● **Aim of the exercise**: Please restate each entry word for word.

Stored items

(** * GPS C/A PRN replica generation ([gps/gps_ca_prn_codes.py])

    A shallow embedding of the shift-register engine, the two Gold-code
    constructions, the satellite tables and the self-verification pass,
    followed by the properties of the generated codes.

    Python integers are [Z]; Python lists and numpy vectors are [list Z];
    a [dict] literal is kept as the list of its items in insertion order,
    which is the order [.items()] iterates in.  A raised exception is a
    value of [exn]; code that can raise returns a [result]. *)

From Stdlib Require Import ZArith String Ascii DecimalString.
From stdpp Require Import base list sorting strings.

Local Open Scope Z_scope.

(** ** Exceptions *)

Inductive exn : Type :=
  | IndexError
  | KeyError (key : Z)
  | ValueError (msg : string).

Inductive result (A : Type) : Type :=
  | Ok (a : A)
  | Raise (e : exn).

Arguments Ok {A} a.
Arguments Raise {A} e.

#[global] Instance result_ret : MRet result := @Ok.
#[global] Instance result_bind : MBind result :=
  λ A B f m, match m with Ok a => f a | Raise e => Raise e end.

#[global] Instance exn_eq_dec : EqDecision exn.
Proof. solve_decision. Defined.

#[global] Instance result_eq_dec `{EqDecision A} : EqDecision (result A).
Proof. solve_decision. Defined.

(** ** The Python list primitives used by the source *)

Module Py.

(** [l[i]] resolves a negative index from the end of the list. *)
Definition resolve {A} (l : list A) (i : Z) : Z :=
  if i <? 0 then i + Z.of_nat (length l) else i.

(** [l[i]] as an expression. *)
Definition getitem {A} (l : list A) (i : Z) : result A :=
  let j := resolve l i in
  if j <? 0 then Raise IndexError
  else match l !! Z.to_nat j with
       | Some x => Ok x
       | None => Raise IndexError
       end.

(** [l[i] = x]. *)
Definition setitem {A} (l : list A) (i : Z) (x : A) : result (list A) :=
  let j := resolve l i in
  if j <? 0 then Raise IndexError
  else match l !! Z.to_nat j with
       | Some _ => Ok (<[Z.to_nat j := x]> l)
       | None => Raise IndexError
       end.

(** [sum(l)]: a left fold from [0]. *)
Definition sum (l : list Z) : Z := fold_left Z.add l 0.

● **Output of the task**:
(** * GPS C/A PRN replica generation ([gps/gps_ca_prn_codes.py])

    A shallow embedding of the shift-register engine, the two Gold-code
    constructions, the satellite tables and the self-verification pass,
    followed by the properties of the generated codes.

    Python integers are [Z]; Python lists and numpy vectors are [list Z];
    a [dict] literal is kept as the list of its items in insertion order,
    which is the order [.items()] iterates in.  A raised exception is a
    value of [exn]; code that can raise returns a [result]. *)

From Stdlib Require Import ZArith String Ascii DecimalString.
From stdpp Require Import base list sorting strings.

Local Open Scope Z_scope.

(** ** Exceptions *)

Inductive exn : Type :=
  | IndexError
  | KeyError (key : Z)
  | ValueError (msg : string).

Inductive result (A : Type) : Type :=
  | Ok (a : A)
  | Raise (e : exn).

Arguments Ok {A} a.
Arguments Raise {A} e.

#[global] Instance result_ret : MRet result := @Ok.
#[global] Instance result_bind : MBind result :=
  λ A B f m, match m with Ok a => f a | Raise e => Raise e end.

#[global] Instance exn_eq_dec : EqDecision exn.
Proof. solve_decision. Defined.

#[global] Instance result_eq_dec `{EqDecision A} : EqDecision (result A).
Proof. solve_decision. Defined.

(** ** The Python list primitives used by the source *)

Module Py.

(** [l[i]] resolves a negative index from the end of the list. *)
Definition resolve {A} (l : list A) (i : Z) : Z :=
  if i <? 0 then i + Z.of_nat (length l) else i.

(** [l[i]] as an expression. *)
Definition getitem {A} (l : list A) (i : Z) : result A :=
  let j := resolve l i in
  if j <? 0 then Raise IndexError
  else match l !! Z.to_nat j with
       | Some x => Ok x
       | None => Raise IndexError
       end.

(** [l[i] = x]. *)
Definition setitem {A} (l : list A) (i : Z) (x : A) : result (list A) :=
  let j := resolve l i in
  if j <? 0 then Raise IndexError
  else match l !! Z.to_nat j with
       | Some _ => Ok (<[Z.to_nat j := x]> l)
       | None => Raise IndexError
       end.

(** [sum(l)]: a left fold from [0]. *)
Definition sum (l : list Z) : Z := fold_left Z.add l 0.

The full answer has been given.